Advocates living in communities near CCS infrastructure along the Gulf Coast in Texas and Louisiana applauded some aspects of the new rule, but were concerned about the safety of the new technology. Carbon capture and storage involves a complex network of industrial equipment, underground pipelines and injection wells, each of which has its own risks. When a pipeline carrying carbon dioxide burst in February 2020 in Mississippi, dozens of people were rushed to the hospital after experiencing shortness of breath. A similar incident took place with an Exxon Mobil-owned pipeline in southwest Louisiana last month. With the EPA’s recent decision to give industry-friendly Louisiana the authority to approve new carbon dioxide wells, advocates worry that the majority-Black communities that live along much of the South’s fossil fuel infrastructure will have another pollution hazard in their midst.

“We’re looking at a perfect storm,” said Beverly Wright, the executive director of the New Orleans-based Deep South Center for Environmental Justice. “You have this new shiny object that is going to solve all our problems by pumping the carbon into the ground. But whose land?”

Existing coal plants have until 2032 to implement CCS and reduce or shut down their carbon emissions by 90 percent. Some politicians have indicated they are determined to fight these requirements and keep the nation’s coal fleet running without reducing emissions. When the rules were initially proposed last year, a group of Republican attorneys general led by Patrick Morrisey of West Virginia wrote to EPA Administrator Michael Regan a letter says the regulations will “kill jobs, raise energy prices and harm energy reliability.” Morrisey threatened to challenge the EPA’s final decision in court last week. Separately, Shelley Moore Capito, a Republican senator from West Virginia, said she plans to to draft a resolution opposing the rules. But beyond the potential legal and congressional challenges, CCS technology will need to evolve significantly over the next decade to be used on a commercial scale.

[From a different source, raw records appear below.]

(** * WebLLM chat: model-loading fallback loop and chat session controller

    A shallow embedding of the React component [App] of the repository, in
    its two versions:

    - [src/App.jsx]: the loader always starts at the head of the fallback
      list;
    - the [App] that follows the [Message] component in
      [src/components/Message.jsx]: the loader starts at the selected model
      and the effect is re-run on model switch.

    React state is a record ([AppState]); every [setX] of the source is a
    function on that record.  An [async] function is cut at its [await]: the
    part that runs synchronously returns the new state together with what
    it is waiting for, and one function per continuation takes the settled
    promise.  The local variable [cancelled] of the loading effect and the
    index of the attempt it awaits form a [Closure]. *)

From Stdlib Require Import List Bool Arith Lia ZArith NArith String Ascii.
From Stdlib Require Import Floats.PrimFloat Floats.FloatOps Floats.SpecFloat.
From Stdlib Require Import Numbers.Cyclic.Int63.Uint63.
Import ListNotations.

(** ** JavaScript values used by the component *)

Module Js.

(** A JavaScript string is a sequence of UTF-16 code units. *)
Definition JsString := list N.

Definition js (s : string) : JsString :=
  map N_of_ascii (list_ascii_of_string s).

(** [a === b] on strings. *)
Fixpoint strictEq (a b : JsString) : bool :=
  match a, b with
  | [], [] => true
  | x :: a', y :: b' => N.eqb x y && strictEq a' b'
  | _, _ => false
  end.

(** Truthiness of a string: [!value] is [negb (truthy value)]. *)
Definition truthy (s : JsString) : bool :=
  match s with
  | [] => false
  | _ :: _ => true
  end.

(** ECMAScript [WhiteSpace] and [LineTerminator] code units, the ones
    [String.prototype.trim] strips. *)
Definition isWhiteSpace (c : N) : bool :=
  ((9 <=? c) && (c <=? 13)          (* TAB, LF, VT, FF, CR *)
   || (c =? 32)                     (* SPACE *)
   || (c =? 160)                    (* NO-BREAK SPACE *)
   || (c =? 5760)                   (* U+1680 *)
   || ((8192 <=? c) && (c <=? 8202)) (* U+2000 .. U+200A *)
   || (c =? 8232) || (c =? 8233)    (* LINE / PARAGRAPH SEPARATOR *)
   || (c =? 8239) || (c =? 8287)    (* U+202F, U+205F *)
   || (c =? 12288)                  (* U+3000 *)
   || (c =? 65279))%N.              (* U+FEFF *)

Fixpoint trimStart (s : JsString) : JsString :=
  match s with
  | [] => []
  | c :: s' => if isWhiteSpace c then trimStart s' else s
  end.

Definition trimEnd (s : JsString) : JsString := rev (trimStart (rev s)).

(** [s.trim()] *)
Definition trim (s : JsString) : JsString := trimEnd (trimStart s).

(** The claim's words: the text is empty or made of white space only. *)
Definition whitespaceOnly (s : JsString) : bool := forallb isWhiteSpace s.

(** Canonicalisation of a code unit under the [i] flag (no [u] flag).  The
    patterns below are ASCII, and the standard never maps a code unit above
    127 to one below 128, so folding the ASCII letters is exact for them. *)
Definition canonicalize (c : N) : N :=
  if ((97 <=? c) && (c <=? 122))%N then (c - 32)%N else c.

Fixpoint matchesAt (pat s : JsString) : bool :=
  match pat, s with
  | [], _ => true
  | _ :: _, [] => false
  | p :: pat', c :: s' =>
      N.eqb (canonicalize p) (canonicalize c) && matchesAt pat' s'
  end.

(** Does the literal [pat] occur somewhere in [s], ignoring ASCII case? *)
Fixpoint searchIgnoreCase (pat s : JsString) : bool :=
  matchesAt pat s ||
  match s with
  | [] => false
  | _ :: s' => searchIgnoreCase pat s'
  end.

(** A JavaScript number is a binary64 float. *)
Definition Number := float.

(** [Math.round]: the nearest integral number, ties towards +infinity;
    NaN, the infinities and the zeros are returned as they are, and a
    result that is zero keeps the sign of the argument. *)
Definition Math_round (x : Number) : Number :=
  match Prim2SF x with
  | S754_finite s m e =>
      if (0 <=? e)%Z then x
      else
        let n := if s then Z.neg m else Z.pos m in
        let r := ((2 * n + 2 ^ (- e)) / 2 ^ (1 - e))%Z in
        if (r =? 0)%Z then (if s then (-0)%float else 0%float)
        else if (r <? 0)%Z
             then PrimFloat.opp (PrimFloat.of_uint63 (Uint63.of_Z (- r)))
             else PrimFloat.of_uint63 (Uint63.of_Z r)
  | _ => x
  end.

(** A thrown value, as far as the component looks at it: its [message]
    property when it has one ([err?.message]) and its conversion to a
    string ([String(err)]). *)
Record Thrown := mkThrown {
  message : option JsString;
  toString : JsString
}.

(** [String(err?.message || err)], also what the template literal
    [`${err?.message || err}`] interpolates. *)
Definition messageOrSelf (err : Thrown) : JsString :=
  match message err with
  | Some m => if truthy m then m else toString err
  | None => toString err
  end.

End Js.

Import Js.

(** ** Data model *)

(** [role] of a transcript entry: the strings ["user"] and ["system"]. *)
Inductive Role := user | system.

(** A transcript entry.  [pending] is absent ([None]) on the entries the
    component creates without it. *)
Record Message := mkMessage {
  id : JsString;
  role : Role;
  content : JsString;
  pending : option bool
}.

(** The handle [webllm.CreateMLCEngine] resolves to; the component never
    looks inside it. *)
Inductive Engine := EngineHandle (n : nat).

(** The component's state: one field per [useState], and the array behind
    [triedModelsRef].  [progressMessage] and [reloadToken] exist in the
    second version only; [src/App.jsx] never writes them. *)
Record AppState := mkAppState {
  messages : list Message;
  input : JsString;
  loading : bool;
  engine : option Engine;
  isDownloading : bool;
  downloadProgress : Number;
  progressMessage : JsString;
  modelName : JsString;
  reloadToken : nat;
  error : option JsString;
  triedModelsRef : list JsString
}.

Definition setMessages (f : list Message -> list Message) (a : AppState) :=
  mkAppState (f (messages a)) (input a) (loading a) (engine a)
    (isDownloading a) (downloadProgress a) (progressMessage a) (modelName a)
    (reloadToken a) (error a) (triedModelsRef a).

Definition setInput (v : JsString) (a : AppState) :=
  mkAppState (messages a) v (loading a) (engine a)
    (isDownloading a) (downloadProgress a) (progressMessage a) (modelName a)
    (reloadToken a) (error a) (triedModelsRef a).

Definition setLoading (v : bool) (a : AppState) :=
  mkAppState (messages a) (input a) v (engine a)
    (isDownloading a) (downloadProgress a) (progressMessage a) (modelName a)
    (reloadToken a) (error a) (triedModelsRef a).

Definition setEngine (v : option Engine) (a : AppState) :=
  mkAppState (messages a) (input a) (loading a) v
    (isDownloading a) (downloadProgress a) (progressMessage a) (modelName a)
    (reloadToken a) (error a) (triedModelsRef a).
Lemma decompressed_response_loses_its_headers_witness :
  ∃ res, fst (doRequest false (mkRequest "GET" ∅) None
                [inr [mkField ":status" "200"; mkField "content-encoding" "gzip";
                      mkField "content-length" "10"]]) = inr res
         ∧ Header res !! "Content-Length" = None.
Proof.
  eexists. split; [reflexivity|].
  pose proof (decompressed_response_loses_its_headers false (mkRequest "GET" ∅) None
                [inr [mkField ":status" "200"; mkField "content-encoding" "gzip";
                      mkField "content-length" "10"]] _ _ eq_refl) as H.
  simpl in H. exact (proj1 (proj2 H)).
Defined.

End ClientMoreFacts.

(* ===================================================================== *)
(** * Further properties: writing the request *)
(* ===================================================================== *)

Module SenderFacts.
Import Errors Client Sender.

(** The send side of the request stream ends in at most one way. It is
    closed exactly when the headers were written, the method is not
    CONNECT, and either there is nothing more to send or body and trailers
    were sent without error; it is reset with REQUEST_CANCELED (0x10c)
    exactly when copying the body or writing the trailers failed. It is
    never both closed and reset, and neither when [writeRequest] returns
    an error. *)
Theorem request_stream_ends_one_way (req : outgoing) (requestGzip : bool)
  (s : sending) :
  let r := sendRequest req requestGzip s in
  let sent := bool_decide (headersErr s = None)
              && bool_decide (writeHeadersErr s = None) in
  let nothingMore := negb (oHasBody req) && Nat.eqb (oTrailers req) 0 in
  let trailersFail := Nat.ltb 0 (oTrailers req)
                      && negb (bool_decide (trailersErr s = None)) in
  let fails := negb (bool_decide (copyErr s = None)) || trailersFail in
  occurrences StreamClose (snd r)
  = (if sent && negb (String.eqb (oMethod req) MethodConnect)
        && (nothingMore || (oHasBody req && negb fails))
     then 1 else 0)
  ∧ occurrences (CancelWrite 0x10c%N) (snd r)
    = (if sent && oHasBody req && fails then 1 else 0)
  ∧ occurrences StreamClose (snd r) + occurrences (CancelWrite 0x10c%N) (snd r) ≤ 1
  ∧ (fst r = None ↔ sent = true).
Proof.
  cbv zeta. unfold sendRequest, writeRequest, sendBody, closing.
  destruct s as [[e1|] [e2|] [e3|] [e4|]], req as [m [] [|n]];
    cbn [headersErr writeHeadersErr copyErr trailersErr oMethod oHasBody oTrailers];
    destruct (String.eqb m MethodConnect);
    vm_compute; repeat split; (lia || done || auto).
Qed.
(* ===== verification/Hash.v ===== *)
(** * Hash: the djb2 hash and the bucket index

    [carp_ht_rhash] (src/src/lib/carp_ht.c, 36-46) and [carp_ht_hash]
    (48-52), with the arithmetic of [unsigned long] written out: the shift,
    each addition and the conversion of the [int] read from the key all wrap
    modulo 2^w.  The reference definition [djb2] is the recurrence the
    comment of line 43 states, h*33 + c, on the bytes of the C string. *)

From stdpp Require Import strings.
From Stdlib Require Import Ascii.
From S2P Require Import Prelude Machine CString.

(** ** Definitions *)

Section Definitions.
Context {P : Platform}.

(** Line 43: [hash = ((hash << 5) + hash) + c], on [unsigned long], with [c]
    an [int] converted to [unsigned long] by the addition. *)
Definition rhash_step (hash c : Z) : Z :=
  to_ulong (to_ulong (to_ulong (Z.shiftl hash 5) + hash) + to_ulong c).

(** Lines 42-43: the loop [while ((c = *str++))], which reads one byte,
    converts it to [int] and stops when that is 0. *)
Fixpoint rhash_loop (hash : Z) (str : string) : Z :=
  match str with
  | EmptyString => hash
  | String ch str' =>
      let c := char_to_int ch in
      if c !=? 0 then rhash_loop (rhash_step hash c) str' else hash
  end.

(** Lines 36-46. *)
Definition carp_ht_rhash (str : string) : Z := rhash_loop 5381 str.

(** Lines 48-52: [carp_ht_rhash(str) % size]; the [long] [size] is converted
    to [unsigned long] by the usual arithmetic conversions.  The C operation
    is undefined for [size = 0], where Rocq's [mod] returns its first
    argument. *)
Definition carp_ht_hash (str : string) (size : Z) : Z :=
  carp_ht_rhash str mod to_ulong size.

(** The recurrence of the comment of line 43, on a list of [int]s. *)
Definition djb2 (cs : list Z) : Z :=
  fold_left (fun h c => wrap ulong_bits (h * 33 + c)) cs 5381.

(** The [int]s the loop reads from a string: its bytes up to the first
    NUL. *)
Fixpoint ints_of (str : string) : list Z :=
  match str with
  | EmptyString => []
  | String ch str' => if is_nul ch then [] else char_to_int ch :: ints_of str'
  end.

(** A key of 7-bit bytes: the keys on which every platform agrees. *)
Fixpoint is_ascii7 (str : string) : bool :=
  match str with
  | EmptyString => true
  | String ch str' => (byte_of ch <? 128) && is_ascii7 str'
  end.

End Definitions.

(** ** Lemmas *)

Section Lemmas.
Context {P : Platform}.

Lemma rhash_step_range hash c : 0 <= rhash_step hash c < 2 ^ ulong_bits.
Proof. apply to_ulong_range. Qed.

(** The shift-and-add of line 43 is the multiplication by 33 its comment
    announces, modulo 2^w. *)
Lemma rhash_step_33 hash c : rhash_step hash c = wrap ulong_bits (hash * 33 + c).
Proof.
  unfold rhash_step, to_ulong.
  rewrite wrap_shiftl by lia.
  rewrite wrap_add_r, wrap_add_l, <- Z.add_assoc, wrap_add_l.
  f_equal. change (2 ^ 5) with 32. lia.
Qed.

Lemma rhash_loop_range hash str :
  0 <= hash < 2 ^ ulong_bits -> 0 <= rhash_loop hash str < 2 ^ ulong_bits.
Proof.
  revert hash. induction str as [|ch str IH]; intros hash Hh; simpl; [done|].
  case_ztest; [done|]. apply IH, rhash_step_range.
Qed.

Lemma char_to_int_test ch : (char_to_int ch !=? 0) = negb (is_nul ch).
Proof.
  f_equal. apply eq_true_iff_eq.
  by rewrite Z.eqb_eq, char_to_int_zero, is_nul_spec.
Qed.

Lemma rhash_loop_ints hash str :
  rhash_loop hash str =
  fold_left (fun h c => wrap ulong_bits (h * 33 + c)) (ints_of str) hash.
Proof.
  revert hash. induction str as [|ch str IH]; intros hash; simpl; [done|].
  rewrite char_to_int_test. destruct (is_nul ch); simpl; [done|].
  by rewrite IH, rhash_step_33.
Qed.

Lemma ints_of_cstr str : ints_of (cstr str) = ints_of str.
Proof.
  induction str as [|ch str IH]; simpl; [done|].
  destruct (is_nul ch) eqn:E; simpl; [done|]. by rewrite E, IH.
Qed.

Lemma carp_ht_rhash_range str : 0 <= carp_ht_rhash str < 2 ^ ulong_bits.
Proof.
  apply rhash_loop_range. pose proof ulong_bits_ge.
  pose proof (Z.pow_le_mono_r 2 32 ulong_bits). lia.
Qed.

(** C19. The loop of [carp_ht_rhash], with its shifts and wrapping additions,
    computes the djb2 recurrence h*33 + c (modulo 2^w, from 5381) over the
    bytes of the key that precede its first NUL. *)
Theorem carp_ht_rhash_djb2 str : carp_ht_rhash str = djb2 (ints_of str).
Proof. unfold carp_ht_rhash, djb2. apply rhash_loop_ints. Qed.

(** The bucket index reads the key up to its first NUL only. *)
Lemma carp_ht_hash_cstr str size : carp_ht_hash (cstr str) size = carp_ht_hash str size.
Proof. unfold carp_ht_hash, carp_ht_rhash. by rewrite !rhash_loop_ints, ints_of_cstr. Qed.

(** The hash reads the key up to its first NUL only: bytes behind the
    terminator change neither the raw hash nor the bucket index. *)
Theorem carp_ht_rhash_cstr str size :
  carp_ht_rhash (cstr str) = carp_ht_rhash str /\
  carp_ht_hash (cstr str) size = carp_ht_hash str size.
Proof.
  split; [|apply carp_ht_hash_cstr].
  unfold carp_ht_rhash. by rewrite !rhash_loop_ints, ints_of_cstr.
Qed.

(** For a positive bucket count that is a value of [long], the bucket index
    lies in [0, size). *)
Lemma carp_ht_hash_lt str size :
  0 < size <= LONG_MAX -> 0 <= carp_ht_hash str size < size.
Proof.
  intros Hs. unfold carp_ht_hash. rewrite to_ulong_of_long by lia.
  apply Z.mod_pos_bound. lia.
Qed.

(** C20. For a positive bucket count that is a value of [long], the bucket
    index is the djb2 hash of the key modulo the count: the conversion of
    the count to [unsigned long] changes nothing, and the index lies in
    [0, size). *)
Theorem carp_ht_hash_range str size :
  0 < size <= LONG_MAX ->
  carp_ht_hash str size = djb2 (ints_of str) mod size /\
  0 <= carp_ht_hash str size < size.
Proof.
  intros Hs. split; [|by apply carp_ht_hash_lt].
  unfold carp_ht_hash, carp_ht_rhash, djb2.
  by rewrite rhash_loop_ints, to_ulong_of_long by lia.
Qed.

#[export] Instance carp_ht_hash_proper : Proper (same_cstr ==> eq ==> eq) carp_ht_hash.
Proof.
  intros a b H sz ? <-. unfold same_cstr in H.
  by rewrite <- (carp_ht_hash_cstr a), H, carp_ht_hash_cstr.
Qed.

(** Two keys that are equal as C strings have the same bucket index. *)
Lemma carp_ht_hash_strcmp a b size :
  strcmp a b = 0 -> carp_ht_hash a size = carp_ht_hash b size.
Proof.
  intros H%strcmp_eq. by rewrite <- (carp_ht_hash_cstr a), H, carp_ht_hash_cstr.
Qed.

End Lemmas.

(** On 7-bit keys the conversion of [char] to [int] does not depend on the
    signedness of [char]. *)
Lemma ints_of_ascii7 (P Q : Platform) str :
  is_ascii7 str = true -> @ints_of P str = @ints_of Q str.
Proof.
  induction str as [|ch str IH]; simpl; [done|].
  intros [Hc Hs]%andb_true_iff. zbool. destruct (is_nul ch); [done|].
  rewrite (IH Hs). f_equal. unfold char_to_int.
  pose proof (byte_of_range ch).
  rewrite swrap_small by (change (2 ^ (8 - 1)) with 128; lia).
  by destruct (@char_signed P), (@char_signed Q).
Qed.

(** Platforms with the same width of [unsigned long] compute the same
    raw hash for every key of 7-bit bytes, whether [char] is signed or
    not. *)
Theorem carp_ht_rhash_ascii7 (P Q : Platform) str :
  @ulong_bits P = @ulong_bits Q -> is_ascii7 str = true ->
  @carp_ht_rhash P str = @carp_ht_rhash Q str.
Proof.
  intros Hw Hs. unfold carp_ht_rhash.
  by rewrite !rhash_loop_ints, Hw, (ints_of_ascii7 P Q).
Qed.

(** Witnesses on x86-64. *)

Lemma carp_ht_hash_range_witness :
  0 <= carp_ht_hash (P:=lp64) "Maxwell" 10 < 10.
Proof. apply (carp_ht_hash_range (P:=lp64)). vm_compute. split; [done|discriminate]. Defined.

Lemma carp_ht_rhash_ascii7_witness :
  carp_ht_rhash (P:=lp64) "Maxwell" = carp_ht_rhash (P:=aapcs64) "Maxwell".
Proof. apply (carp_ht_rhash_ascii7 lp64 aapcs64); reflexivity. Defined.

(** The raw hashes of the empty key and of a one-letter key, and a byte
    above 127 on which signed and unsigned [char] disagree. *)

Example carp_ht_rhash_empty : carp_ht_rhash (P:=lp64) "" = 5381.
Proof. reflexivity. Qed.

Example carp_ht_rhash_a : carp_ht_rhash (P:=lp64) "a" = 5381 * 33 + 97.
Proof. reflexivity. Qed.

Example carp_ht_rhash_signedness :
  let key := String (ascii_of_nat 200) EmptyString in
  carp_ht_rhash (P:=lp64) key = 5381 * 33 + 200 - 256 /\
  carp_ht_rhash (P:=aapcs64) key = 5381 * 33 + 200.
Proof. split; reflexivity. Qed.
(* ===== verification/Print.v ===== *)
(** * Print: carp_ht_print

    The dump of the table (src/src/lib/carp_ht.c, 208-224) as the sequence
    of the strings its calls of [printf] write: a header with the occupancy
    and the size, one line for every bucket that is not empty with a record
    for every entry of its chain, and a footer.  The header needs
    [carp_ht_used], so the dump is written when [carp_ht_used] returns.
    The comment of line 213 says that the dump does not follow the
    collision lists; the loop of lines 217-219 does follow them, and the
    theorems show that every entry is printed once, in bucket order and
    link order. *)

From Stdlib Require Import Ascii.
From stdpp Require Import strings pretty.
From S2P Require Import Prelude Machine CString Hash Alloc Table TableLemmas.
From S2P Require Import Lookup Delete Insert Resize.

(** ** Definitions *)

(** The characters the format strings escape. *)
Definition LF : string := String (ascii_of_nat 10) EmptyString.
Definition DQUOTE : string := String (ascii_of_nat 34) EmptyString.

(** The conversions [%d], [%ld] and [%lld] of [printf]: the decimal digits
    of the number, with a minus sign when it is negative. *)
Definition printf_d (z : Z) : string := pretty z.

(** The conversion [%s]: the bytes of the array up to its first NUL. *)
Definition printf_s (s : string) : string := cstr s.

(** What the calls of [printf] wrote, as one text. *)
Definition text (writes : list string) : string := String.concat "" writes.

(** Line 211: the header, from the occupancy and the size. *)
Definition header (used sz : Z) : string :=
  "{ " +:+ printf_d used +:+ "% full (size " +:+ printf_d sz +:+ ")" +:+ LF.

(** Line 223: the footer. *)
Definition footer : string := "}" +:+ LF +:+ LF.

(** Line 218: the record of one entry of bucket [i]. *)
Definition print_entry (i : Z) (e : carp_ht_entry) : string :=
  "  [" +:+ printf_d i +:+ "] " +:+ DQUOTE +:+ printf_s (key e) +:+ DQUOTE
  +:+ ": " +:+ printf_d (value e) +:+ ",".

(** Lines 217-219: the [do ... while] loop from [base], whose chain goes on
    with [next]. *)
Fixpoint print_chain (i : Z) (base : carp_ht_entry) (next : chain) : list string :=
  print_entry i base ::
  match next with
  | [] => []
  | e :: next' => print_chain i e next'
  end.

(** Lines 215-221: the body of the [for] loop at bucket [i]. *)
Definition print_bucket (i : Z) (c : chain) : list string :=
  match c with
  | [] => []
  | base :: next => print_chain i base next ++ [LF]
  end.

(** Lines 211-223, with the value [used] that [carp_ht_used] returned. *)
Definition dump (used : Z) (h : carp_ht) : list string :=
  header used (size h) ::
  concat (imap (fun i c => print_bucket (Z.of_nat i) c)
               (take (Z.to_nat (size h)) (buckets h)))
  ++ [footer].

(** Lines 208-224. *)
Definition carp_ht_print {P : Platform} (h : carp_ht) : M (list string) :=
  used ← carp_ht_used h;
  ret (dump used h).

(** The reference: the records of the entries of [bs], the buckets from
    index [i] on, in bucket order and link order. *)
Fixpoint records (i : Z) (bs : list chain) : list string :=
  match bs with
  | [] => []
  | c :: bs' => (print_entry i <$> c) ++ records (i + 1) bs'
  end.

(** A write that is a record: it starts with the two blanks of line 218. *)
Definition is_record (s : string) : bool :=
  match s with
  | String a (String b _) => bool_decide (a = " "%char) && bool_decide (b = " "%char)
  | _ => false
  end.

(** A table with a chain of two entries and a key with a byte behind its
    terminator. *)
Definition print_example : carp_ht :=
  {| size := 3;
     buckets := [[]; [{| key := "a"; value := 1 |}; {| key := "a"; value := -2 |}];
                 [{| key := "b" +:+ String NUL "z"; value := 3 |}]] |}.

(** ** Lemmas *)

Lemma print_chain_fmap i base next :
  print_chain i base next = print_entry i <$> (base :: next).
Proof.
  revert base. induction next as [|e next IH]; intros base; [done|].
  simpl. f_equal. apply IH.
Qed.

Lemma print_bucket_fmap i c :
  print_bucket i c = match c with [] => [] | _ => (print_entry i <$> c) ++ [LF] end.
Proof. destruct c as [|base next]; [done|]. simpl. by rewrite print_chain_fmap. Qed.

Lemma is_record_print_entry i e : is_record (print_entry i e) = true.
Proof. done. Qed.

Lemma filter_records_bucket i c :
  filter is_record (print_bucket i c) = print_entry i <$> c.
Proof.
  rewrite print_bucket_fmap. destruct c as [|e c]; [done|].
  rewrite list.filter_app. change (filter is_record [LF]) with (@nil string).
  rewrite app_nil_r. generalize (e :: c). intros l.
  induction l as [|e' l IH]; [done|].
  rewrite fmap_cons, filter_cons_True, IH; [done|].
  by rewrite is_record_print_entry.
Qed.

(** The buckets of the loop, from index [i] on. *)
Lemma filter_records_buckets i bs :
  filter is_record (concat (imap (fun j c => print_bucket (i + Z.of_nat j) c) bs)) =
  records i bs.
Proof.
  revert i. induction bs as [|c bs IH]; intros i; [done|].
  simpl. rewrite list.filter_app, Z.add_0_r, filter_records_bucket. f_equal.
  rewrite <- IH. do 2 f_equal. apply imap_ext. intros j d _. simpl.
  f_equal. lia.
Qed.

Lemma length_records i bs : Z.of_nat (length (records i bs)) = total bs.
Proof.
  revert i. induction bs as [|c bs IH]; intros i; [done|].
  simpl. by rewrite length_app, length_fmap, Nat2Z.inj_add, IH, total_cons.
Qed.

Lemma elem_of_records i bs j c e :
  bs !! j = Some c -> e ∈ c -> print_entry (i + Z.of_nat j) e ∈ records i bs.
Proof.
  revert i j. induction bs as [|d bs IH]; intros i j; [done|].
  destruct j as [|j]; simpl.
  - intros [= ->] He. rewrite Z.add_0_r. apply elem_of_app. left.
    by apply list_elem_of_fmap_2.
  - intros Hj He. apply elem_of_app. right.
    replace (i + Z.of_nat (S j)) with (i + 1 + Z.of_nat j) by lia. by apply IH.
Qed.

(** The records of a dump are those of the entries of the table. *)
Lemma filter_records_dump u h :
  filter is_record (dump u h) = records 0 (take (Z.to_nat (size h)) (buckets h)).
Proof.
  unfold dump. rewrite filter_cons, list.filter_app.
  change (filter is_record [footer]) with (@nil string).
  rewrite app_nil_r, <- filter_records_buckets. by case_decide.
Qed.

Lemma elem_of_dump u h i c e :
  (i < Z.to_nat (size h))%nat -> buckets h !! i = Some c -> e ∈ c ->
  print_entry (Z.of_nat i) e ∈ dump u h.
Proof.
  intros Hi Hc He.
  eapply (proj1 (list_elem_of_filter is_record _ _)). rewrite filter_records_dump.
  apply (elem_of_records 0 _ i c); [|done]. by rewrite lookup_take_lt.
Qed.

Section Print.
Context {P : Platform}.

(** [carp_ht_print] writes the dump when [carp_ht_used] returns, and
    stops where [carp_ht_used] stops. *)
Lemma carp_ht_print_Ok_inv h o out o' :
  carp_ht_print h o = Ok out o' -> exists u, carp_ht_used h o = Ok u o /\ o' = o /\ out = dump u h.
Proof.
  unfold carp_ht_print. intros (u & o1 & Hu & [= <- <-])%bind_Ok_inv.
  destruct (carp_ht_used_Ok_inv _ _ _ _ Hu) as (-> & _). by exists u.
Qed.

(** ** Theorems *)

(** C24. The dump follows the collision lists.  [carp_ht_print] returns
    whenever the product of line 65 is a value of [long] and the size is
    not 0, and the records it writes are those of all the entries of the
    table, bucket by bucket and in link order: there are as many records
    as entries and every entry of every bucket has its record in the
    output. *)
Theorem carp_ht_print_records h o :
  (in_use h * 100 <= LONG_MAX -> size h <> 0 -> exists out, carp_ht_print h o = Ok out o) /\
  forall out o', carp_ht_print h o = Ok out o' ->
    filter is_record out = records 0 (take (Z.to_nat (size h)) (buckets h)) /\
    Z.of_nat (length (filter is_record out)) = in_use h /\
    forall i c e, (i < Z.to_nat (size h))%nat -> buckets h !! i = Some c -> e ∈ c ->
      print_entry (Z.of_nat i) e ∈ out.
Proof.
  split.
  - intros Hfit Hsz. eexists. unfold carp_ht_print.
    by rewrite (bind_Ok _ _ _ _ _ (carp_ht_used_Ok h o Hfit Hsz)).
  - intros out o' (u & _ & _ & ->)%carp_ht_print_Ok_inv.
    split_and!; [apply filter_records_dump| |by apply elem_of_dump].
    by rewrite filter_records_dump, length_records.
Qed.

End Print.

(** A key is printed up to its terminator: bytes behind it do not reach the
    output. *)
Lemma print_entry_cstr i e :
  print_entry i {| key := cstr (key e); value := value e |} = print_entry i e.
Proof. unfold print_entry, printf_s. simpl. by rewrite cstr_idemp. Qed.

(** ** Examples *)

Lemma carp_ht_print_records_witness :
  exists out, carp_ht_print (P:=lp64) print_example [] = Ok out [].
Proof.
  apply (proj1 (carp_ht_print_records (P:=lp64) print_example [])); by vm_compute.
Defined.

Example carp_ht_print_example :
  carp_ht_print (P:=lp64) print_example [] =
  Ok ["{ 100% full (size 3)" +:+ LF;
   "  [1] " +:+ DQUOTE +:+ "a" +:+ DQUOTE +:+ ": 1,";
   "  [1] " +:+ DQUOTE +:+ "a" +:+ DQUOTE +:+ ": -2,"; LF;
   "  [2] " +:+ DQUOTE +:+ "b" +:+ DQUOTE +:+ ": 3,"; LF;
   "}" +:+ LF +:+ LF] [].
Proof. by vm_compute. Qed.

Still, Grubert told Grist that it’s important not to write off CCS entirely. While solar and wind farms could replace the nation’s dilapidated coal plants, there are currently few alternatives to cleaning up large emitters such as cement manufacturing plants. In her ideal scenario, the new EPA rules would encourage coal plants to go offline within the next decade, while spurring investment in other sectors where carbon capture may be needed in the interim to reduce global warming emissions.

“I think, paradoxically, that we should be able to implement some degree of CCS,” Grubert said. “Having a regulatory framework and a regulatory environment that ensures carbon storage is safe and well communicated to people is a good idea.”